The history of the Syrian government and the Muslim Brotherhood is marked by a tumultuous series of events. What began as a political struggle between the Islamist movement and the secular, pan-Arabist Ba’ath Party began just after the Ba’athist coup in 1963. Disagreements over the role of Islam and politics in Syrian society ultimately escalated to an armed insurgency by the Brotherhood in 1979. That conflict culminated with the government’s 1982 massacre in the town of Hama, which left thousands of militants and civilians dead in the Brotherhood’s largest stronghold in Syria. The Ba’athists leveled the town, crushed the Brotherhood as a political force inside Syria, and forced the group to establish a presence outside of Syria.

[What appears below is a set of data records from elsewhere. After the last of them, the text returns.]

(** * Platskarta: history engine, collision dispatcher and element addressing

    A shallow embedding of four parts of the editor:
    - [MapLayoutHistory] (the undo/redo log acting on [mapLayout.cells]),
    - [CollisionManager] (pointer events against rectangular regions),
    - the address functions of [EditMenu] ([parseRef], [getInputByRef],
      [getNextInputRef]),
    - the commands of [EditMenu] that act on the grid ([deleteCells],
      [generateSeatLabels], [applyToMap]), with
      [isPropertyCommonToAllCells] and the wheel handler.

    Conventions of the embedding:
    - JavaScript objects are mutable and shared by reference.  The history
      engine keeps cell objects both in the grid and in its log, so cell
      objects live in an explicit store and the slots of the grid hold
      references into it; a reference never points past the end of the
      store.
    - A call returns the new state together with the way it ended
      (returned, or threw); what [console.error] printed is part of the
      state.
    - Numbers used as array indices are [nat]; pixel coordinates and the
      numbers read from addresses are [Z].
    - The arrays of indices given to the batched operations are values:
      the caller does not change them after the call.
    - Listeners of the dispatcher are recorded as invocations; they do not
      call back into the dispatcher while an event is dispatched. *)

From stdpp Require Import base list strings pretty.
From Stdlib Require Import ZArith Lia Ascii.
(** The calls [calls], begun on an open connection, go on when the running
    code yields: each gets the next id and a promise of its own, registers
    its entry and transmits its request, in the order of the calls. *)
Lemma wake_started k calls r s :
  connected k r -> sockets r !! k = Some s ->
  let r' := fst (wake None (map suspended calls) r) in
  connected k r'
  /\ state (this r') = state (after_reads (length calls) (this r))
  /\ store r' = store r ++ replicate (length calls) None
  /\ snd (wake None (map suspended calls) r) =
       imap (fun i c => dispatched (kth_id (S i) (this r)) (length (store r) + i) c) calls
  /\ sockets r' !! k =
       Some (Socket (target s) OPEN (listeners s)
               (sent s ++ imap (fun i c => request_text (kth_id (S i) (this r)) c) calls))
  /\ (forall key,
        (forall i, (i < length calls)%nat -> key <> pretty (kth_id (S i) (this r))) ->
        channels (this r') !! key = channels (this r) !! key)
  /\ (forall i c, calls !! i = Some c ->
        (forall j, (i < j < length calls)%nat ->
           kth_id (S j) (this r) <> kth_id (S i) (this r)) ->
        channels (this r') !! pretty (kth_id (S i) (this r)) =
          Some (Channel (promise_resolve (length (store r) + i))
                  (promise_reject (length (store r) + i))
                  (request_text (kth_id (S i) (this r)) c))).
Proof.
  intros Hc Hs. induction calls as [|c calls IH] using rev_ind; intros r'.
  - subst r'. cbn. rewrite !app_nil_r.
    split; [exact Hc|]. split; [reflexivity|]. split; [reflexivity|].
    split; [reflexivity|]. split.
    + rewrite Hs. destruct Hc as (_ & s0 & Hs0 & Hst & _).
      rewrite Hs in Hs0. inversion Hs0; subst s0. destruct s. cbn in Hst.
      now subst.
    + split; [auto|]. intros i c Hi. now rewrite lookup_nil in Hi.
  - destruct IH as (Hc1 & Hst1 & Hsto1 & Hts1 & Hs1 & Hkeys1 & Hent1).
    subst r'. rewrite map_app, wake_app. cbn [fst snd map].
    set (r1 := fst (wake None (map suspended calls) r)) in *.
    rewrite (wake_suspended k c r1 Hc1). cbn [fst snd].
    assert (Hid : fst (get_id (this r1)) = kth_id (S (length calls)) (this r)).
    { unfold kth_id. cbn [pred]. now apply get_id_state. }
    assert (Hlen : length (store r1) = (length (store r) + length calls)%nat).
    { rewrite Hsto1, length_app, length_replicate. reflexivity. }
    rewrite length_app. cbn [length]. rewrite Nat.add_1_r.
    split; [now apply sent_request_connected|]. split.
    { unfold sent_request. cbn [this with_channels state after_reads].
      now apply get_id_next_state. }
    split.
    { unfold sent_request. cbn [store]. rewrite Hsto1, <- app_assoc.
      now rewrite replicate_S_end. }
    split.
    { rewrite Hts1, imap_app. cbn [imap]. now rewrite Nat.add_0_r, Hid, Hlen. }
    split.
    { unfold sent_request. cbn [sockets]. rewrite Hs1.
      cbn [target listeners sent].
      rewrite list_lookup_insert_eq by (now apply lookup_lt_Some in Hs1).
      rewrite imap_app. cbn [imap]. rewrite Nat.add_0_r, <- app_assoc.
      now rewrite <- request_text_wire, Hid. }
    split.
    { intros key Hkey. unfold sent_request. cbn [this with_channels channels].
      rewrite lookup_insert_ne.
      - apply Hkeys1. intros i Hi. apply Hkey. lia.
      - rewrite Hid. intros Heq. apply (Hkey (length calls)); [lia|]. now symmetry. }
    intros i c0 Hi Hlater. unfold sent_request. cbn [this with_channels channels].
    destruct (decide (i = length calls)) as [->|Hne].
    + rewrite list_lookup_middle in Hi by reflexivity. inversion Hi; subst c0.
      rewrite Hid, lookup_insert_eq, Hlen. now rewrite <- request_text_wire.
    + assert (Hi' : (i < length calls)%nat).
      { apply lookup_lt_Some in Hi. rewrite length_app in Hi. cbn in Hi. lia. }
      rewrite lookup_app_l in Hi by exact Hi'.
      rewrite lookup_insert_ne.
      * apply Hent1; [exact Hi|]. intros j Hj. apply Hlater. lia.
      * rewrite Hid. intros Heq. apply (inj pretty) in Heq.
        apply (Hlater (length calls)); [lia|exact Heq].
Qed.
(** X25. [splitQueryArray] re-cuts the query at every space and loses
    nothing: no chunk of the result holds a space, and joining the result
    with single spaces gives the same text as joining the input. *)
Theorem splitQueryArray_round_trip (initialQueryArray : list string) :
  String.concat " " (Tui.splitQueryArray initialQueryArray)
  = String.concat " " initialQueryArray
  /\ (forall chunk,
        In chunk (Tui.splitQueryArray initialQueryArray) ->
        has_space chunk = false)
  /\ (initialQueryArray <> [] -> Tui.splitQueryArray initialQueryArray <> []).
Proof.
  rewrite splitQueryArray_flat_map.
  assert (Hne : forall l, l <> [] -> flat_map Tui.Split_space l <> []).
  { intros [|x l] H; [contradiction|]. cbn [flat_map].
    assert (Hx := Split_space_nonempty x).
    destruct (Tui.Split_space x); [contradiction|discriminate]. }
  split; [|split; [|apply Hne]].
  - induction initialQueryArray as [|x l IH]; [reflexivity|].
    cbn [flat_map]. destruct l as [|y l].
    + cbn [flat_map]. rewrite app_nil_r. apply concat_Split_space.
    + rewrite concat_app_nonempty;
        [|apply Split_space_nonempty|apply Hne; discriminate].
      rewrite IH, concat_Split_space. reflexivity.
  - intros chunk Hin. apply in_flat_map in Hin as (x & _ & Hin).
    now apply (Split_space_pieces x).
Qed.

Example splitQueryArray_examples :
  Tui.splitQueryArray ["git status"; "-s"] = ["git"; "status"; "-s"]
  /\ Tui.splitQueryArray ["a  b"; ""] = ["a"; ""; "b"; ""]
  /\ Tui.splitQueryArray [] = [].
Proof. repeat split; reflexivity. Qed.

(** * Telemetry of the write paths *)

Lemma entries_handled_usage userId deviceId g g' :
  usage_of g' = usage_of g ->
  entries_handled userId deviceId g' = entries_handled userId deviceId g.
Proof. unfold entries_handled. now intros ->. Qed.

Lemma usage_keys_usage g g' :
  usage_of g' = usage_of g -> usage_keys g' = usage_keys g.
Proof. unfold usage_keys. now intros ->. Qed.

Lemma attempted_ext g g' :
  devices_of g = devices_of g' ->
  forall entries, attempted g entries = attempted g' entries.
Proof.
  intros H entries. induction entries as [|e l IH]; cbn [attempted];
    [reflexivity|].
  now rewrite (has_devices_ext g g' H), IH.
Qed.

Lemma submit_entry_handled now entry g userId deviceId :
  NoDup (usage_keys g) ->
  let g1 := final (submit_entry now entry g) in
  NoDup (usage_keys g1)
  /\ devices_of g1 = devices_of g
  /\ entries_handled userId deviceId g1
     = entries_handled userId deviceId g
       + (if sent_by userId deviceId entry then 1 else 0).
Proof.
  intros Hnd g1.
  assert (Husage := submit_entry_usage now entry g). fold g1 in Husage.
  assert (Hdev : devices_of g1 = devices_of g).
  { subst g1. destruct (submit_entry_run now entry g) as [usage ->].
    destruct (has_devices g entry); reflexivity. }
  split; [|split; [exact Hdev|]].
  - rewrite (usage_keys_usage _ _ Husage). now apply updateUsageData_unique.
  - rewrite (entries_handled_usage _ _ _ _ Husage).
    destruct (updateUsageData_upsert now (EncHistoryEntry.UserId entry)
                (EncHistoryEntry.DeviceId entry) 1 g Hnd ltac:(lia))
      as (Hown & Hother & _).
    unfold sent_by.
    destruct (String.eqb_spec (EncHistoryEntry.UserId entry) userId)
      as [Eu|Eu];
      [destruct (String.eqb_spec (EncHistoryEntry.DeviceId entry) deviceId)
         as [Ed|Ed]|]; cbn [andb].
    + subst userId deviceId. exact Hown.
    + rewrite Hother by congruence. lia.
    + rewrite Hother by congruence. lia.
Qed.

Exile undoubtedly disrupted the group’s ability to organize and operate, but it also allowed the Syrian Muslim Brotherhood to organize a robust opposition movement abroad. This was made abundantly apparent during the early days of the Arab Spring, the wave of protests that swept the Arab world in late 2010 and early 2011. As Islamist movements across the region positioned themselves as alternatives to the entrenched authoritarian regimes that were suddenly under duress, the Syrian Brotherhood sought to assert its dominance.
On the ground, the number of Brotherhood groups participating in the protests was “negligible.” Still, the Muslim Brotherhood found that it could assert its influence through the Syrian National Council (SNC), headquartered in Turkey. The Turks, along with the Qataris, had emerged as the top sponsors of the Brotherhood surge during the Arab Spring.